**What the task requires:** Look below for the line containing "([GraphDataService.buildGraph] and its"; from there through the line containing "- a JavaScript", both lines included, please set down each line exactly and nothing else.

======== Data for the task ========

(** * Graph assembly and expand/collapse view of the metrics dashboard

    A shallow embedding of the hierarchical graph service
    ([GraphDataService.buildGraph] and its helpers) and of the graph view
    controller ([HierarchicalGraphComponent], [ModuleFunctionGraphComponent]),
    followed by the properties of the specification that these functions
    decide.

    Conventions of the embedding:
    - a JavaScript [Map] is an insertion-ordered association list
      ([JsMap]): [set] on a present key replaces the value in place, on an
      absent key appends; [forEach] and [values()] follow that order;
    - a JSON object ([Record<string, X>]) is the list of its entries in
      enumeration order;
    - node objects live in a store ([list GraphNode.t]) and are referred to
      by their index, so that the registry and the [children] arrays share
      the objects exactly as the service does;
    - call counts are JavaScript numbers holding integers, embedded in [Z]. *)

From Stdlib Require Import ZArith Lia Ascii String.
From stdpp Require Import base tactics option list strings.

Local Open Scope string_scope.
Local Open Scope list_scope.
Local Open Scope nat_scope.

(** ** JavaScript primitives *)

Module Js.

(** Truthiness of a string: only the empty string is falsy. *)
Definition truthy (s : string) : bool := negb (String.eqb s "").

(** Truthiness of [string | undefined]. *)
Definition truthyO (o : option string) : bool :=
  match o with Some s => truthy s | None => false end.

(** [a || b] on strings. *)
Definition orElse (o : option string) (d : string) : string :=
  match o with Some s => if truthy s then s else d | None => d end.

(** [s.split(c)] for a one-character separator. *)
Fixpoint splitChar (c : ascii) (s : string) : list string :=
  match s with
  | EmptyString => [EmptyString]
  | String a s' =>
      if Ascii.eqb a c then EmptyString :: splitChar c s'
      else match splitChar c s' with
           | h :: t => String a h :: t
           | [] => [String a EmptyString]
           end
  end.

(** [s.split('->')]. *)
Fixpoint splitArrow (s : string) : list string :=
  match s with
  | EmptyString => [EmptyString]
  | String a s' =>
      let keep := match splitArrow s' with
                  | h :: t => String a h :: t
                  | [] => [String a EmptyString]
                  end in
      match s' with
      | String b s'' =>
          if Ascii.eqb a "-" && Ascii.eqb b ">"
          then EmptyString :: splitArrow s''
          else keep
      | EmptyString => keep
      end
  end.

(** [const [a, b] = key.split('->')]: the first two segments.  Every key
    the service splits was built as [`${a}->${b}`], so the second segment
    always exists; the default stands for [undefined]. *)
Definition splitArrowPair (key : string) : string * string :=
  match splitArrow key with
  | a :: b :: _ => (a, b)
  | a :: [] => (a, "undefined")
  | [] => ("undefined", "undefined")
  end.

(** [s.startsWith(p)]. *)
Definition startsWith (s p : string) : bool := String.prefix p s.

(** [arr.pop()] as the pair (remaining array, popped element). *)
Definition pop {A} (l : list A) : list A * option A :=
  (removelast l, last l).

End Js.

(** ** Insertion-ordered maps *)

Module JsMap.
Section Defs.
Context {V : Type}.

Fixpoint get (m : list (string * V)) (k : string) : option V :=
    match m with
    | [] => None
    | (k', v) :: m' => if String.eqb k' k then Some v else get m' k
    end.

Definition has (m : list (string * V)) (k : string) : bool :=
    match get m k with Some _ => true | None => false end.

Fixpoint set (m : list (string * V)) (k : string) (v : V) : list (string * V) :=
    match m with
    | [] => [(k, v)]
    | (k', v') :: m' =>
        if String.eqb k' k then (k', v) :: m' else (k', v') :: set m' k v
    end.

Definition keys (m : list (string * V)) : list string := map fst m.
Definition values (m : list (string * V)) : list V := map snd m.
End Defs.

Abbreviation t V := (list (string * V)).
End JsMap.

(** ** Data model of the graph service *)

Inductive NodeType := DIRECTORY | FILE | CLASS | FUNCTION.

#[global] Instance NodeType_eq_dec : EqDecision NodeType.
Proof. solve_decision. Defined.

(** A reference to a node object of the store. *)
Abbreviation ref := nat.

Module GraphNode.
(** [interface GraphNode]; the layout coordinates [x], [y] are never
    written by the service and are left out. *)
Record t := mk {
  id : string;
  label : string;
  type : NodeType;
  parentId : option string;
  children : option (list ref);
  loc : option Z;
  depth : option nat
}.

Definition withChildren (n : t) (cs : option (list ref)) : t :=
  mk (id n) (label n) (type n) (parentId n) cs (loc n) (depth n).
End GraphNode.

Inductive LinkType := DEPENDENCY | COUPLING | CALL.
Inductive Direction := FanOut | FanIn.

#[global] Instance LinkType_eq_dec : EqDecision LinkType.
Proof. solve_decision. Defined.
#[global] Instance Direction_eq_dec : EqDecision Direction.
Proof. solve_decision. Defined.

Module GraphLink.
(** [interface GraphLink]; [fanIn] and [fanOut] are never assigned by the
    service and are left out. *)
Record t := mk {
  source : string;
  target : string;
  value : Z;
  type : LinkType;
  direction : option Direction
}.
End GraphLink.

(** The values of the [methodLinks], [functionLinks], [classLinks] and
    [fileLinks] maps. *)
Record LinkData := mkLinkData { count : Z; dir : Direction }.

(** [interface HierarchicalData], with the object store the node references
    point into. *)
Record HierarchicalData := mkHierarchicalData {
  store : list GraphNode.t;
  nodes : list ref;
  links : list GraphLink.t
}.

(** *** Metric payloads *)

(** [Record<targetName, Record<memberName, count>>] *)
Abbreviation FanMap := (list (string * list (string * Z))).

(** An entry of a class in [classes-per-file] or [class-coupling]:
    [{ key: { name }, 'fan-out'?, 'fan-in'? }]; an absent fan map is empty. *)
Record ClassMember := mkClassMember {
  keyName : option string;
  fanOut : FanMap;
  fanIn : FanMap
}.

(** The value stored under a class name: an array of entries, or anything
    else. *)
Inductive ClassDetails :=
| NotArray
| Members (ms : list ClassMember).

(** [{ 'fan-out'?: Record<name, count>, 'fan-in'?: Record<name, count> }] *)
Record FuncDetails := mkFuncDetails {
  fnFanOut : list (string * Z);
  fnFanIn : list (string * Z)
}.

(** The shapes [buildDirectories] distinguishes in [data.files]. *)
Inductive FilesPayload :=
| FilesArray (paths : list string)
| FilesResult (paths : list string)
| FilesOther.

(** The object handed to [buildGraph].  Each field holds the part of the
    payload the service reads ([data.x?.result || {}] and the like), the
    empty list standing for a missing or defaulted payload. *)
Record MetricData := mkMetricData {
  files : FilesPayload;
  locByFile : list (string * Z);
  dependencies : list (string * list string);
  classes : list (string * list (string * ClassDetails));
  classCoupling : list (string * list (string * ClassDetails));
  funcs : list (string * list string);
  funcCoupling : list (string * list (string * FuncDetails))
}.

(** ** The graph service ([GraphDataService]) *)

Module GraphDataService.

(** The node registry under construction: the object store and the
    [nodesMap] from ids to objects. *)
Record Registry := mkRegistry {
  heap : list GraphNode.t;
  nodesMap : JsMap.t ref
}.

Definition emptyRegistry : Registry := mkRegistry [] [].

========

**Result of this task:**
    ([GraphDataService.buildGraph] and its helpers) and of the graph view
    controller ([HierarchicalGraphComponent], [ModuleFunctionGraphComponent]),
    followed by the properties of the specification that these functions
    decide.

    Conventions of the embedding:
    - a JavaScript [Map] is an insertion-ordered association list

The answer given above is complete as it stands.